▶ [Dataset extract]
(** * jaba::CircularBuffer and jaba::CircularBufferMsgsT

    A shallow embedding of [circular_buffer.h] and the properties of its
    raw byte ring and of its length-prefixed message layer.

    Conventions of the embedding.
    - [size_t] is the 64-bit unsigned type; every [size_t] expression of the
      source that can leave the range is wrapped with [wrap].
    - [assert] is checked: a failed assertion ends the run ([None]).
    - [delete[]] of an array that was already released is undefined
      behaviour; the run ends there as well ([undefined]).
    - [create] is the call in which [new char[new_size]] returns. A call in
      which it throws [std::bad_alloc] leaves the object as it was and is no
      step of a run; nothing below says that an allocation succeeds.
    - An operation is a function from the object's state to an optional pair
      of its return value and the new state.
    - A [const void*] argument is [None] for the null pointer and [Some bytes]
      for a pointer to an array; an out-pointer is the list of bytes the
      call has copied into it.
    - The object representation of the marker is little-endian. *)

From Stdlib Require Import ZArith List Lia Bool.
From Stdlib Require Import Strings.Byte.
Import ListNotations.
Local Open Scope Z_scope.

(** ** Machine integers *)

Definition SIZE_MAX1 : Z := 2 ^ 64.

Definition wrap (z : Z) : Z := z mod SIZE_MAX1.

Definition len (l : list byte) : Z := Z.of_nat (length l).

(** ** Assertions and state: a small monad *)

Definition M (St A : Type) : Type := St -> option (A * St).

Definition ret {St A : Type} (a : A) : M St A := fun s => Some (a, s).

Definition bind {St A B : Type} (m : M St A) (k : A -> M St B) : M St B :=
  fun s => match m s with
           | Some (a, s') => k a s'
           | None => None
           end.

Definition get {St : Type} : M St St := fun s => Some (s, s).

Definition put {St : Type} (s : St) : M St unit := fun _ => Some (tt, s).

Definition assert {St : Type} (b : bool) : M St unit :=
  fun s => if b then Some (tt, s) else None.

(** Undefined behaviour: nothing is known of the run from here on. *)
Definition undefined {St A : Type} : M St A := fun _ => None.
Fixpoint code_points_from (s : string) : string * list string :=
  match s with
  | EmptyString => (EmptyString, [])
  | String c s' =>
      let (k, cps) := code_points_from s' in
      if continuation c then (String c k, cps)
      else (EmptyString, String c k :: cps)
  end.

Definition code_points (s : string) : list string :=
  snd (code_points_from s).

(** What [a, b = v] binds.  A tuple of two ints binds two ints; a str of
    two code points binds two one-character strs; a tuple or str of
    another length raises [ValueError]; ints and [None] are not
    iterable.  (Other iterables of two elements, such as lists, are not
    values of this universe.) *)
Inductive pair_of : Type :=
| Ints (a b : Z)
| Chars (a b : string).

Definition unpack2 (v : value) : py pair_of :=
  match v with
  | VTuple [a; b] => ret (Ints a b)
  | VTuple _ => raise ValueError
  | VStr s =>
      match code_points s with
      | [a; b] => ret (Chars a b)
      | _ => raise ValueError
      end
  | _ => raise TypeError
  end.

(** A for loop whose body may [return]: [body x = Some r] leaves the
    function with [r], [None] goes on with the next element, and
    [orelse] is the code after the loop. *)
Fixpoint for_return {A B : Type} (xs : list A) (body : A -> py (option B))
    (orelse : py B) : py B :=
  match xs with
  | [] => orelse
  | x :: xs' =>
      bind (body x) (fun r =>
        match r with
        | Some b => ret b
        | None => for_return xs' body orelse
        end)
  end.

(** A for loop that updates a local variable [s]. *)
Fixpoint for_each {A S : Type} (xs : list A) (s : S) (body : S -> A -> py S)
    : py S :=
  match xs with
  | [] => ret s
  | x :: xs' => bind (body s x) (fun s' => for_each xs' s' body)
  end.

End Py.

Import Py.
(** The steps of the program. A send on an unbuffered channel and its receive
    are one step. The pause of [Sleep] is not timed: a sleeper may send at
    any later step. *)
Inductive step : System -> System -> Prop :=
| step_seed sys i u rest :
    (* pending <- &Resource{url: url}, received by Poller i *)
    seed sys = u :: rest ->
    pollers sys !! i = Some AtReceive ->
    step sys
      {| pollers := <[i := AtPoll (newResource u)]> (pollers sys);
         seed := rest; received := received sys; sleepers := sleepers sys;
         urlStatus := urlStatus sys; stdlog := stdlog sys |}
| step_resubmit sys i r before behind :
    (* done <- r at the end of r.Sleep(pending), received by Poller i *)
    sleepers sys = before ++ r :: behind ->
    pollers sys !! i = Some AtReceive ->
    step sys
      {| pollers := <[i := AtPoll r]> (pollers sys);
         seed := seed sys; received := received sys;
         sleepers := before ++ behind;
         urlStatus := urlStatus sys; stdlog := stdlog sys |}
| step_poll sys i r head :
    (* s := r.Poll() in Poller i *)
    pollers sys !! i = Some (AtPoll r) ->
    step sys
      {| pollers :=
           <[i := AtStatus (after (Poll r head)) (returned (Poll r head))]>
             (pollers sys);
         seed := seed sys; received := received sys; sleepers := sleepers sys;
         urlStatus := urlStatus sys;
         stdlog := stdlog sys ++ logged (Poll r head) |}
| step_status sys i r s table out :
    (* status <- State{r.url, s}, received by the monitor *)
    pollers sys !! i = Some (AtStatus r s) ->
    StateMonitor_step (urlStatus sys)
      (Update {| s_url := url r; s_status := s |}) table out ->
    step sys
      {| pollers := <[i := AtOut r]> (pollers sys);
         seed := seed sys; received := received sys; sleepers := sleepers sys;
         urlStatus := table; stdlog := stdlog sys ++ out |}
| step_complete sys i r :
    (* out <- r, received by the main loop *)
    pollers sys !! i = Some (AtOut r) ->
    received sys = None ->
    step sys
      {| pollers := <[i := AtReceive]> (pollers sys);
         seed := seed sys; received := Some r; sleepers := sleepers sys;
         urlStatus := urlStatus sys; stdlog := stdlog sys |}
| step_go sys r :
    (* go r.Sleep(pending) *)
    received sys = Some r ->
    step sys
      {| pollers := pollers sys;
         seed := seed sys; received := None; sleepers := r :: sleepers sys;
         urlStatus := urlStatus sys; stdlog := stdlog sys |}
| step_ticker sys table out :
    (* <-ticker.C in the monitor *)
    StateMonitor_step (urlStatus sys) Tick table out ->
    step sys
      {| pollers := pollers sys;
         seed := seed sys; received := received sys; sleepers := sleepers sys;
         urlStatus := table; stdlog := stdlog sys ++ out |}.

(** The states of the executions of [ShareMemory]. *)
Inductive reachable : System -> Prop :=
| reachable_start : reachable ShareMemory
| reachable_step sys sys' : reachable sys -> step sys sys' -> reachable sys'.

(** The resources in flight: those held by a Poller. *)
Definition in_flight (sys : System) : list Resource :=
  concat (held <$> pollers sys).

(** Every resource of the system, wherever it is. *)
Definition all_resources (sys : System) : list Resource :=
  (newResource <$> seed sys) ++ in_flight sys
    ++ option_list (received sys) ++ sleepers sys.

(** The largest counter for which the delay of [Sleep] does not overflow. *)
Definition last_exact_errCount : Z := (Int64.max_int - pollInterval) / errTimeout.

(** Two states of an execution: the first URL handed to Poller 0, then the
    second URL handed to Poller 1. *)
Definition first_polling : System :=
  {| pollers := [AtPoll (newResource "http://www.google.com/"); AtReceive];
     seed := ["http://golang.org/"; "http://blog.golang.org/"]%string;
     received := None; sleepers := [];
     urlStatus := newStatus; stdlog := [] |}.

Definition both_polling : System :=
  {| pollers := [AtPoll (newResource "http://www.google.com/");
                 AtPoll (newResource "http://golang.org/")];
     seed := ["http://blog.golang.org/"%string];
     received := None; sleepers := [];
     urlStatus := newStatus; stdlog := [] |}.

(** The URLs of the resources of the system, one per resource. *)
Definition urls_of (sys : System) : list string := url <$> all_resources sys.

(** A map with two entries. *)
Definition two_up : gmap string string :=
  <["http://golang.org/" := "200 OK"]>
    {[ "http://blog.golang.org/" := "200 OK" ]}%string.

(** Whether the probe failed. *)
Definition failed (head : HeadResult) : bool :=
  match head with
  | HeadErr _ => true
  | HeadOk _ => false
  end.

(** The States received in a sequence of communications of the monitor. *)
Definition updates_in (cs : list Select) : list State :=
  omap (fun c => match c with Update s => Some s | Tick => None end) cs.

(** Whether a Poller stands at its receive. *)
Definition idle (p : PollerAt) : bool :=
  match p with
  | AtReceive => true
  | _ => false
  end.

(** Two further states: Poller 0 has polled its URL with success, then has
    reported to the monitor. *)
Definition first_polled : System :=
  {| pollers := [AtStatus (newResource "http://www.google.com/") "200 OK";
                 AtPoll (newResource "http://golang.org/")];
     seed := ["http://blog.golang.org/"%string];
     received := None; sleepers := [];
     urlStatus := newStatus; stdlog := [] |}.
Lemma X9_witness :
  exists selfClosed,
    getTags default_options "<partial a></partial> and <partial b></partial>"
    = Ok ("<partial a></partial> and <partial b></partial>" :: selfClosed) [].
Proof. apply (X9_closed_tag_on_one_line default_options " a></partial> and <partial b><"); reflexivity. Defined.

(** ** Inclusion *)

(** X10. A tag whose first [src] attribute names an existing file resolves
    to the text [injectHTML] makes of that file, in which the placeholders of
    the attributes other than [src] are replaced in attribute order; every
    [src] attribute is left out of the substitution (a further [src] is neither
    read nor substituted), and the lines logged are those of the inclusion. *)
Theorem X10_included_partial (fs : FileSystem) (options : Options)
        (inject : string -> Result string) (attributes : list Attribute)
        (v bytes text : string) (log : list LogEntry) :
  src_of attributes = Some v -> v <> "" ->
  fs (basePath options ++ v) = Some bytes ->
  inject bytes = Ok text log ->
  Forall (fun a => variablePrefix options ++ key a <> "") attributes ->
  getPartial fs options inject attributes
  = Ok (fold_left (replace_placeholder options)
          (filter (fun a => negb (is_src a)) attributes) text) log.
Proof. apply getPartial_resolved. Qed.

Lemma X10_witness :
  getPartial (files [("a.html", "@@src @@title @@src"); ("b.html", "b")]) default_options
    (fun bytes => Ok bytes [])
    [ {| key := "title"; value := "T" |}; {| key := "src"; value := "a.html" |};
      {| key := "src"; value := "b.html" |} ]
  = Ok "@@src T @@src" [].
Proof.
  rewrite (X10_included_partial _ _ _ _ "a.html" "@@src @@title @@src"
             "@@src @@title @@src" []).
  - reflexivity.
  - reflexivity.
  - discriminate.
  - reflexivity.
  - reflexivity.
  - repeat constructor; discriminate.
Defined.

(** X11. [getHTML] on a text with one tag: the first occurrence of the tag
    is replaced by the partial expanded as a replacement string of
    [String.prototype.replace] (so [$&] in an included file gives the tag
    back); a partial without [$] is inserted as it is. *)
Theorem X11_partial_text_is_a_replacement (fs : FileSystem) (options : Options)
        (inject : string -> Result string) (html tag partial before after : string)
        (log : list LogEntry) :
  getTags options html = Ok [tag] [] ->
  partial_of fs options inject tag = Ok partial log ->
  split_at tag html = Some (before, after) ->
  getHTML fs options inject html
  = Ok (before ++ expand tag before after [] partial ++ after) log
  /\ (has_dollar partial = false ->
      getHTML fs options inject html = Ok (before ++ partial ++ after) log).
Proof.
  intros T P S.
  assert (E : getHTML fs options inject html
              = Ok (before ++ expand tag before after [] partial ++ after) log).
  { unfold getHTML. rewrite T, bind_ok_nil. cbn [mapM]. rewrite P.
    cbn [bind ret replace_tags]. unfold replace_first. rewrite S.
    now rewrite !app_nil_r. }
  split; [exact E|].
  intros D. now rewrite E, expand_no_dollar.
Qed.

Lemma X11_witness :
  getHTML (files [("f.html", "[$&]")]) default_options (fun bytes => Ok bytes [])
          "<p><partial src='f.html'/></p>"
  = Ok "<p>[<partial src='f.html'/>]</p>" [].
Proof.
  destruct (X11_partial_text_is_a_replacement
              (files [("f.html", "[$&]")]) default_options (fun bytes => Ok bytes [])
              "<p><partial src='f.html'/></p>" "<partial src='f.html'/>" "[$&]"
              "<p>" "</p>" []) as [E _].
  - vm_compute. reflexivity.
  - vm_compute. reflexivity.
  - reflexivity.
  - rewrite E. reflexivity.
Defined.

(** X12. A file whose first tag includes the file itself is never resolved:
    whatever the depth allowed, [injectHTML] does not return (the recursion of
    the source has no end). *)
Theorem X12_self_inclusion_never_ends (prettyPrint : string -> string) (fs : FileSystem)
        (options : Options) (bytes content tag : string) (tags : list string)
        (attributes : list Attribute) (v : string) :
  format options bytes = Ok content [] ->
  getTags options content = Ok (tag :: tags) [] ->
  getAttributes tag = Ok attributes [] ->
  src_of attributes = Some v ->
  fs (basePath options ++ v) = Some bytes ->
  forall fuel, injectHTML prettyPrint fs options fuel (NodeBuffer bytes) = OutOfFuel.
Proof.
  intros F T A S E. induction fuel as [|fuel IH]; [reflexivity|].
  rewrite injectHTML_S, F, bind_ok_nil.
  unfold getHTML. rewrite T, bind_ok_nil. cbn [mapM].
  unfold partial_of. rewrite A, bind_ok_nil.
  destruct (getAttributes_well_formed tag) as (attributes' & A' & W).
  rewrite A in A'. injection A' as <-.
  unfold getPartial. rewrite partition_as_filter. cbn [fst snd].
  unfold src_of in S. destruct (filter is_src attributes) as [|a l] eqn:Fl; [discriminate|].
  injection S as S.
  assert (Wa : well_formed a).
  { assert (I : In a (filter is_src attributes)) by (rewrite Fl; now left).
    apply filter_In in I as [I _]. revert I. now apply Forall_forall. }
  destruct Wa as (_ & _ & V). rewrite S in V |- *.
  destruct v as [|c v']; [simpl in V; lia|].
  rewrite E. fold (include prettyPrint fs options fuel bytes).
  unfold include. rewrite IH. reflexivity.
Qed.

▶ [Exercise goal] Search the preceding listing for "ValueError" and extract every line where it is found.

▶ [Result]
    another length raises [ValueError]; ints and [None] are not
  | VTuple _ => raise ValueError
      | _ => raise ValueError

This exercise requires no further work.